*TRY IT*: Write out each line below exactly as it appears.

★ ★ ★ ★ ★

(* ===== verification/Schema.v ===== *)
(** The typed view of a quiz document.  The records follow the objects the
    handlers of src/static/js/QuizBuilder.jsx build (the constructor's
    quiz, [addQuestion]'s question, [addAnswer]'s answer, [addGroup]'s
    group); [decode_quiz] reads a [value] through those fields and ignores
    any other key, [encode_quiz] writes the fields in the order the code
    creates them.  The schema validator of ./schema is not under src/:
    [validate] is modelled from the data model of the spec, as "the
    document decodes". *)

From S2P Require Import Prelude Json Immutable.

Record answer := mkAnswer {
  answer_text : string;
  answer_imageUrl : string;
  answer_correct : bool
}.

Record question := mkQuestion {
  question_text : string;
  question_imageUrl : string;
  question_more : string;
  question_answers : list answer
}.

Record group := mkGroup {
  group_title : string;
  group_share : string;
  group_minScore : Z
}.

Record quiz := mkQuiz {
  quiz_id : string;
  quiz_titleText : string;
  quiz_type : string;
  quiz_defaultColumns : Z;
  quiz_questions : list question;
  quiz_groups : list group
}.

#[export] Instance answer_eq_dec : EqDecision answer.
Proof. solve_decision. Defined.
#[export] Instance question_eq_dec : EqDecision question.
Proof. solve_decision. Defined.
#[export] Instance group_eq_dec : EqDecision group.
Proof. solve_decision. Defined.
#[export] Instance quiz_eq_dec : EqDecision quiz.
Proof. solve_decision. Defined.

(** ** Decoding *)

Definition as_str (v : value) : option string :=
  match v with VStr s => Some s | _ => None end.
Definition as_int (v : value) : option Z :=
  match v with VNum (Int z) => Some z | _ => None end.
Definition as_bool (v : value) : option bool :=
  match v with VBool b => Some b | _ => None end.
Definition as_list (v : value) : option (list value) :=
  match v with VList xs => Some xs | _ => None end.
Definition as_map (v : value) : option (list (key * value)) :=
  match v with VMap kvs => Some kvs | _ => None end.

Definition field {A} (conv : value -> option A) (k : string) (kvs : list (key * value)) : option A :=
  v ← kv_lookup (KStr k) kvs; conv v.
Arguments field : simpl never.

Definition decode_answer (v : value) : option answer :=
  kvs ← as_map v;
  t ← field as_str "answer" kvs;
  u ← field as_str "imageUrl" kvs;
  c ← field as_bool "correct" kvs;
  Some (mkAnswer t u c).

Definition decode_question (v : value) : option question :=
  kvs ← as_map v;
  t ← field as_str "question" kvs;
  u ← field as_str "imageUrl" kvs;
  m ← field as_str "more" kvs;
  xs ← field as_list "multiChoiceAnswers" kvs;
  ans ← mapM decode_answer xs;
  Some (mkQuestion t u m ans).

Definition decode_group (v : value) : option group :=
  kvs ← as_map v;
  t ← field as_str "title" kvs;
  s ← field as_str "share" kvs;
  m ← field as_int "minScore" kvs;
  Some (mkGroup t s m).

Definition decode_quiz (v : value) : option quiz :=
  kvs ← as_map v;
  i ← field as_str "id" kvs;
  h ← field as_map "header" kvs;
  tt ← field as_str "titleText" h;
  ty ← field as_str "type" kvs;
  dc ← field as_int "defaultColumns" kvs;
  qs ← field as_list "questions" kvs;
  gs ← field as_list "resultGroups" kvs;
  qs' ← mapM decode_question qs;
  gs' ← mapM decode_group gs;
  Some (mkQuiz i tt ty dc qs' gs').

(** The component state is the Map [{quiz: ...}]. *)
Definition decode_state (s : value) : option quiz :=
  kvs ← as_map s;
  q ← kv_lookup (KStr "quiz") kvs;
  decode_quiz q.

(** The schema check of [loadFromJSON] (modelled from the spec's data
    model). *)
Definition validate (json : value) : bool := bool_decide (is_Some (decode_quiz json)).

(** ** Encoding, in the field order of the code *)

Definition encode_answer (a : answer) : value :=
  VMap [(KStr "answer", VStr (answer_text a));
        (KStr "imageUrl", VStr (answer_imageUrl a));
        (KStr "correct", VBool (answer_correct a))].

Definition encode_question (q : question) : value :=
  VMap [(KStr "question", VStr (question_text q));
        (KStr "imageUrl", VStr (question_imageUrl q));
        (KStr "more", VStr (question_more q));
        (KStr "multiChoiceAnswers", VList (encode_answer <$> question_answers q))].

Definition encode_group (g : group) : value :=
  VMap [(KStr "title", VStr (group_title g));
        (KStr "share", VStr (group_share g));
        (KStr "minScore", VInt (group_minScore g))].

Definition encode_quiz (z : quiz) : value :=
  VMap [(KStr "id", VStr (quiz_id z));
        (KStr "header", VMap [(KStr "titleText", VStr (quiz_titleText z))]);
        (KStr "type", VStr (quiz_type z));
        (KStr "defaultColumns", VInt (quiz_defaultColumns z));
        (KStr "questions", VList (encode_question <$> quiz_questions z));
        (KStr "resultGroups", VList (encode_group <$> quiz_groups z))].

(** ** Decoding after an update of one field *)

Lemma field_kv_set_eq {A} (conv : value -> option A) k x kvs :
  field conv k (kv_set (KStr k) x kvs) = conv x.
Proof. unfold field. by rewrite kv_lookup_kv_set, decide_True. Qed.

Lemma field_kv_set_ne {A} (conv : value -> option A) k k' x kvs :
  k <> k' -> field conv k (kv_set (KStr k') x kvs) = field conv k kvs.
Proof. intros Hne. unfold field. rewrite kv_lookup_kv_set, decide_False; congruence. Qed.

#[export] Hint Rewrite @field_kv_set_eq : quiz_rw.
#[export] Hint Rewrite @field_kv_set_ne using congruence : quiz_rw.

Lemma decode_encode_answer a : decode_answer (encode_answer a) = Some a.
Proof. by destruct a. Qed.

Lemma decode_encode_group g : decode_group (encode_group g) = Some g.
Proof. by destruct g. Qed.

Lemma decode_encode_question q : decode_question (encode_question q) = Some q.
Proof.
  destruct q as [t u m ans]. unfold decode_question. simpl.
  rewrite mapM_fmap_Some; [done|]. apply decode_encode_answer.
Qed.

★ ★ ★ ★ ★

*EXERCISE RESPONSE*:
(* ===== verification/Schema.v ===== *)
(** The typed view of a quiz document.  The records follow the objects the
    handlers of src/static/js/QuizBuilder.jsx build (the constructor's
    quiz, [addQuestion]'s question, [addAnswer]'s answer, [addGroup]'s
    group); [decode_quiz] reads a [value] through those fields and ignores
    any other key, [encode_quiz] writes the fields in the order the code
    creates them.  The schema validator of ./schema is not under src/:
    [validate] is modelled from the data model of the spec, as "the
    document decodes". *)

From S2P Require Import Prelude Json Immutable.

Record answer := mkAnswer {
  answer_text : string;
  answer_imageUrl : string;
  answer_correct : bool
}.

Record question := mkQuestion {
  question_text : string;
  question_imageUrl : string;
  question_more : string;
  question_answers : list answer
}.

Record group := mkGroup {
  group_title : string;
  group_share : string;
  group_minScore : Z
}.

Record quiz := mkQuiz {
  quiz_id : string;
  quiz_titleText : string;
  quiz_type : string;
  quiz_defaultColumns : Z;
  quiz_questions : list question;
  quiz_groups : list group
}.

#[export] Instance answer_eq_dec : EqDecision answer.
Proof. solve_decision. Defined.
#[export] Instance question_eq_dec : EqDecision question.
Proof. solve_decision. Defined.
#[export] Instance group_eq_dec : EqDecision group.
Proof. solve_decision. Defined.
#[export] Instance quiz_eq_dec : EqDecision quiz.
Proof. solve_decision. Defined.

(** ** Decoding *)

Definition as_str (v : value) : option string :=
  match v with VStr s => Some s | _ => None end.
Definition as_int (v : value) : option Z :=
  match v with VNum (Int z) => Some z | _ => None end.
Definition as_bool (v : value) : option bool :=
  match v with VBool b => Some b | _ => None end.
Definition as_list (v : value) : option (list value) :=
  match v with VList xs => Some xs | _ => None end.
Definition as_map (v : value) : option (list (key * value)) :=
  match v with VMap kvs => Some kvs | _ => None end.

Definition field {A} (conv : value -> option A) (k : string) (kvs : list (key * value)) : option A :=
  v ← kv_lookup (KStr k) kvs; conv v.
Arguments field : simpl never.

Definition decode_answer (v : value) : option answer :=
  kvs ← as_map v;
  t ← field as_str "answer" kvs;
  u ← field as_str "imageUrl" kvs;
  c ← field as_bool "correct" kvs;
  Some (mkAnswer t u c).

Definition decode_question (v : value) : option question :=
  kvs ← as_map v;
  t ← field as_str "question" kvs;
  u ← field as_str "imageUrl" kvs;
  m ← field as_str "more" kvs;
  xs ← field as_list "multiChoiceAnswers" kvs;
  ans ← mapM decode_answer xs;
  Some (mkQuestion t u m ans).

Definition decode_group (v : value) : option group :=
  kvs ← as_map v;
  t ← field as_str "title" kvs;
  s ← field as_str "share" kvs;
  m ← field as_int "minScore" kvs;
  Some (mkGroup t s m).

Definition decode_quiz (v : value) : option quiz :=
  kvs ← as_map v;
  i ← field as_str "id" kvs;
  h ← field as_map "header" kvs;
  tt ← field as_str "titleText" h;
  ty ← field as_str "type" kvs;
  dc ← field as_int "defaultColumns" kvs;
  qs ← field as_list "questions" kvs;
  gs ← field as_list "resultGroups" kvs;
  qs' ← mapM decode_question qs;
  gs' ← mapM decode_group gs;
  Some (mkQuiz i tt ty dc qs' gs').

(** The component state is the Map [{quiz: ...}]. *)
Definition decode_state (s : value) : option quiz :=
  kvs ← as_map s;
  q ← kv_lookup (KStr "quiz") kvs;
  decode_quiz q.

(** The schema check of [loadFromJSON] (modelled from the spec's data
    model). *)
Definition validate (json : value) : bool := bool_decide (is_Some (decode_quiz json)).

(** ** Encoding, in the field order of the code *)

Definition encode_answer (a : answer) : value :=
  VMap [(KStr "answer", VStr (answer_text a));
        (KStr "imageUrl", VStr (answer_imageUrl a));
        (KStr "correct", VBool (answer_correct a))].

Definition encode_question (q : question) : value :=
  VMap [(KStr "question", VStr (question_text q));
        (KStr "imageUrl", VStr (question_imageUrl q));
        (KStr "more", VStr (question_more q));
        (KStr "multiChoiceAnswers", VList (encode_answer <$> question_answers q))].

Definition encode_group (g : group) : value :=
  VMap [(KStr "title", VStr (group_title g));
        (KStr "share", VStr (group_share g));
        (KStr "minScore", VInt (group_minScore g))].

Definition encode_quiz (z : quiz) : value :=
  VMap [(KStr "id", VStr (quiz_id z));
        (KStr "header", VMap [(KStr "titleText", VStr (quiz_titleText z))]);
        (KStr "type", VStr (quiz_type z));
        (KStr "defaultColumns", VInt (quiz_defaultColumns z));
        (KStr "questions", VList (encode_question <$> quiz_questions z));
        (KStr "resultGroups", VList (encode_group <$> quiz_groups z))].

(** ** Decoding after an update of one field *)

Lemma field_kv_set_eq {A} (conv : value -> option A) k x kvs :
  field conv k (kv_set (KStr k) x kvs) = conv x.
Proof. unfold field. by rewrite kv_lookup_kv_set, decide_True. Qed.

Lemma field_kv_set_ne {A} (conv : value -> option A) k k' x kvs :
  k <> k' -> field conv k (kv_set (KStr k') x kvs) = field conv k kvs.
Proof. intros Hne. unfold field. rewrite kv_lookup_kv_set, decide_False; congruence. Qed.

#[export] Hint Rewrite @field_kv_set_eq : quiz_rw.
#[export] Hint Rewrite @field_kv_set_ne using congruence : quiz_rw.

Lemma decode_encode_answer a : decode_answer (encode_answer a) = Some a.
Proof. by destruct a. Qed.

Lemma decode_encode_group g : decode_group (encode_group g) = Some g.
Proof. by destruct g. Qed.

Lemma decode_encode_question q : decode_question (encode_question q) = Some q.
Proof.
  destruct q as [t u m ans]. unfold decode_question. simpl.
  rewrite mapM_fmap_Some; [done|]. apply decode_encode_answer.
Qed.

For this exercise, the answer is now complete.